ASC 480-10 does not address the accounting for financial
instruments that do not embody any obligation of the issuer. Examples of
such instruments include:
- Outstanding equity shares that do not have any redemption or conversion provisions.
- Purchased call options that permit but do not require the issuer to purchase equity shares for cash (see ASC 480-10-55-35).
- Purchased put options that permit but do not require the issuer to sell equity shares for cash.

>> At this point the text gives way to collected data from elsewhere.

(* ===== verification/TrafficPublishingProps.v ===== *)
(** Source translation: the interfaces it may use are those of the lab that are in use, an
    accepted rule translates between such interfaces only, and the enabling setting has one
    owner after its migration. *)

From S2P Require Import Prelude Utf8 PyText Json Sha256 IpAddress Networks Trace KeyProviders SourceGroups SourceGroupsProps Firewall FirewallRouting RoutingRules FirewallServices TrafficPublishing.
Open Scope Z_scope.

(* ------------------------------------------------------------------ *)
(** ** Targets *)

Lemma insert_by_perm {A} (le : A -> A -> bool) x l : insert_by le x l ≡ₚ x :: l.
Proof. induction l as [|y l IH]; cbn; [done|]. destruct (le x y); [done|]. rewrite IH. apply Permutation_swap. Qed.
Lemma sort_by_perm {A} (le : A -> A -> bool) l : sort_by le l ≡ₚ l.
Proof. induction l as [|x l IH]; cbn; [done|]. rewrite insert_by_perm. by f_equiv. Qed.

Section Lab.
Context {PC : PyCase}.

(** An interface of the lab that is in use. *)
Definition lab_port (is_vlan : bool) (parent : NatInterface) (role : pystr) : Prop :=
  ni_admin_state parent = str "up" /\ ni_oper_state parent <> str "missing" /\ (role = str "access" \/ role = str "route") /\
  normalize_interface_mode (ni_mode parent) = (if is_vlan then str "trunk" else str "access").

(** The text is that of an interface with the address. *)
Definition cidr_of (a : Address) (cidr : option pystr) : Prop := exists n, ip_interface (default [] cidr) = Some (a, n).

(** A lab interface or VLAN in use has the address. *)
Definition lab_address (interfaces : list NatInterface) (vlans : list NatVlan) (name : pystr) (family : Z) (a : Address) : Prop :=
  (exists i, i ∈ interfaces /\ ni_name i = name /\ lab_port false i (ni_role i) /\
     cidr_of a (if family =? 4 then ni_ip_cidr i else ni_ipv6_cidr i)) \/
  (exists v parent, v ∈ vlans /\ parent ∈ interfaces /\ nv_name v = name /\ nv_parent_interface v = ni_name parent /\
     nv_enabled v = true /\ lab_port true parent (nv_role v) /\ cidr_of a (if family =? 4 then nv_ip_cidr v else nv_ipv6_cidr v)).

Lemma nat_target_elem is_vlan enabled name role parent ip_cidr ipv6_cidr t :
  t ∈ nat_target is_vlan enabled name role parent ip_cidr ipv6_cidr ->
  exists p, parent = Some p /\ lab_port is_vlan p role /\ (is_vlan = true -> enabled = true) /\
    nt_name t = name /\ nt_ip_cidr t = default [] ip_cidr /\ nt_ipv6_cidr t = default [] ipv6_cidr /\
    nt_families t = interface_family 4 ip_cidr ++ interface_family 6 ipv6_cidr.
Proof.
  unfold nat_target. destruct parent as [p|]; [|by intros Ht%elem_of_nil].
  destruct (_ || _) eqn:E1; [by intros Ht%elem_of_nil|]. destruct (negb (mem role _)) eqn:E2; [by intros Ht%elem_of_nil|].
  destruct (negb (bool_decide (normalize_interface_mode _ = _))) eqn:E3; [by intros Ht%elem_of_nil|].
  destruct (is_vlan && negb enabled) eqn:E4; [by intros Ht%elem_of_nil|].
  destruct (_ ++ _) as [|x l] eqn:Ef; [by intros Ht%elem_of_nil|]. intros [-> |Ht%elem_of_nil]%elem_of_cons; [|done].
  apply orb_false_iff in E1 as [E1%negb_false_iff%bool_decide_eq_true E5%bool_decide_eq_false].
  apply negb_false_iff, bool_decide_eq_true in E2, E3. exists p. split; [done|]. split; [|split; [by destruct is_vlan, enabled|done]].
  split_and!; try done. cbn [map] in E2. apply elem_of_cons in E2 as [->|E2]; [by left|]. apply elem_of_cons in E2 as [->|E2]; [by right|by apply elem_of_nil in E2].
Qed.

Lemma targets_lab interfaces vlans nt family a :
  nt ∈ nat_targets interfaces vlans ->
  (exists n, ip_interface (if family =? 4 then nt_ip_cidr nt else nt_ipv6_cidr nt) = Some (a, n)) -> lab_address interfaces vlans (nt_name nt) family a.
Proof.
  unfold nat_targets. rewrite (sort_by_perm target_le). rewrite elem_of_app, !concat_map_elem. intros [(i&Hi&Ht)|(v&Hv&Ht)] Ha.
  - left. apply nat_target_elem in Ht as (p&[= <-]&Hp&_&Hn&E4&E6&_). exists i. split_and!; try done. unfold cidr_of. rewrite E4, E6 in Ha. by destruct (family =? 4).
  - right. apply nat_target_elem in Ht as (p&Hp&Hl&He&Hn&E4&E6&_). apply dict_of_elem in Hp. apply list_elem_of_fmap in Hp as (q&[= Eq ->]&Hq).
    exists v, q. split_and!; try done; [by apply He|]. unfold cidr_of. rewrite E4, E6 in Ha. by destruct (family =? 4).
Qed.


(** A target of a family has an address of it. *)
Lemma target_family interfaces vlans nt family :
  nt ∈ nat_targets interfaces vlans -> family ∈ nt_families nt ->
  exists a, family_number (Networks.family a) = family /\ lab_address interfaces vlans (nt_name nt) family a.
Proof.
  intros Hin Hf. assert (exists a n, family_number (Networks.family a) = family /\
    ip_interface (if family =? 4 then nt_ip_cidr nt else nt_ipv6_cidr nt) = Some (a, n)) as (a&n&Ha&Hn); [|exists a; split; [done|]; apply targets_lab; eauto].
  assert (exists c4 c6, nt_ip_cidr nt = default [] c4 /\ nt_ipv6_cidr nt = default [] c6 /\ nt_families nt = interface_family 4 c4 ++ interface_family 6 c6) as (c4&c6&E4&E6&Ef).
  { unfold nat_targets in Hin. rewrite (sort_by_perm target_le), elem_of_app, !concat_map_elem in Hin.
    destruct Hin as [(x&_&Ht)|(x&_&Ht)]; apply nat_target_elem in Ht as (p&_&_&_&_&E4&E6&Ef); eauto. }
  rewrite Ef, elem_of_app in Hf. rewrite E4, E6. unfold interface_family in Hf.
  destruct Hf as [Hf|Hf]; destruct (ip_interface (default [] _)) as [[a n]|] eqn:E; try (by apply elem_of_nil in Hf);
    destruct (_ =? _) eqn:En; try (by apply elem_of_nil in Hf); apply elem_of_cons in Hf as [->|Hf]; try (by apply elem_of_nil in Hf);
    exists a, n; apply Z.eqb_eq in En; cbn; done.
Qed.
End Lab.

(* ------------------------------------------------------------------ *)
(** ** Rules *)

Section Rules.
Context {RT : PyRuntime} {PC : PyCase}.

(** Every value of a source is a network of the family, unless the source is any. *)
Definition source_of_family (source : pystr) (groups : list Group) (family : Z) : Prop :=
  exists resolved, resolved_nat_source source groups = Ok resolved /\
    (py_lower resolved = ANY \/
     stripped_parts is_entry_separator resolved <> [] /\
     forall v, v ∈ stripped_parts is_entry_separator resolved -> exists n, ip_network v = Some n /\ family_number (version n) = family).

Lemma nat_source_family rule family groups : nat_source_ok rule family groups = true -> source_of_family (nr_source rule) groups family.
Proof.
  unfold nat_source_ok. destruct (resolved_nat_source (nr_source rule) groups) as [[|c s]|] eqn:E; [done| |done]. intros Hs. exists (c :: s). split; [done|].
  apply orb_true_iff in Hs as [Hs%bool_decide_eq_true|Hs]; [by left|right].
  destruct (stripped_parts is_entry_separator (c :: s)) as [|v l] eqn:Ep; [done|]. split; [done|]. intros x Hx. rewrite forallb_forall in Hs.
  specialize (Hs x (proj1 (list_elem_of_In _ _) Hx)). destruct (ip_network x) as [n|]; [|done]. exists n. by apply Z.eqb_eq in Hs.
Qed.

Lemma eligible_lab interfaces vlans family name t :
  dict_get name (dict_of (map (fun t => (nt_name t, t)) (List.filter (fun t => mem family (nt_families t)) (nat_targets interfaces vlans)))) = Some t ->
  nt_name t = name /\ (t ∈ nat_targets interfaces vlans) /\ family ∈ nt_families t.
Proof.
  intros E%dict_of_elem. apply list_elem_of_fmap in E as (t'&[= -> ->]&Ht). apply filter_elem in Ht as [Ht Hf]. by apply bool_decide_eq_true in Hf.
Qed.

Lemma app_nil_iff {A} (l k : list A) : l ++ k = [] <-> l = [] /\ k = [].
Proof. by rewrite app_nil. Qed.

An obligation to provide services does not meet the
definition of a financial instrument and is therefore outside the scope of
ASC 480-10 (see Section
2.2.2).
2.2.1.2 Economic Compulsion
An instrument would not necessarily be classified outside of
equity even if its terms have been designed to economically compel the
issuer to redeem it. For example, a perpetual preferred share without any
contractual redemption requirements may have an increasing, discretionary
dividend designed to incentivize the issuer to redeem the instrument by a
certain date. That instrument would not be within the scope of ASC 480-10
because it embodies no obligation.
In developing the guidance in ASC 480-10, the FASB
considered whether an instrument in the form of a share should be viewed to
embody an obligation to redeem the share if the issuer could be economically
compelled to redeem the share but is not legally required to do so. However, the Board decided not to establish any such requirement. Paragraph B24 of the Background Information and Basis for Conclusions of FASB Statement 150
states, in part:
Some types of
preferred stock pay no, or low, dividends during the first few years
they are outstanding and then pay dividends at an increasing rate.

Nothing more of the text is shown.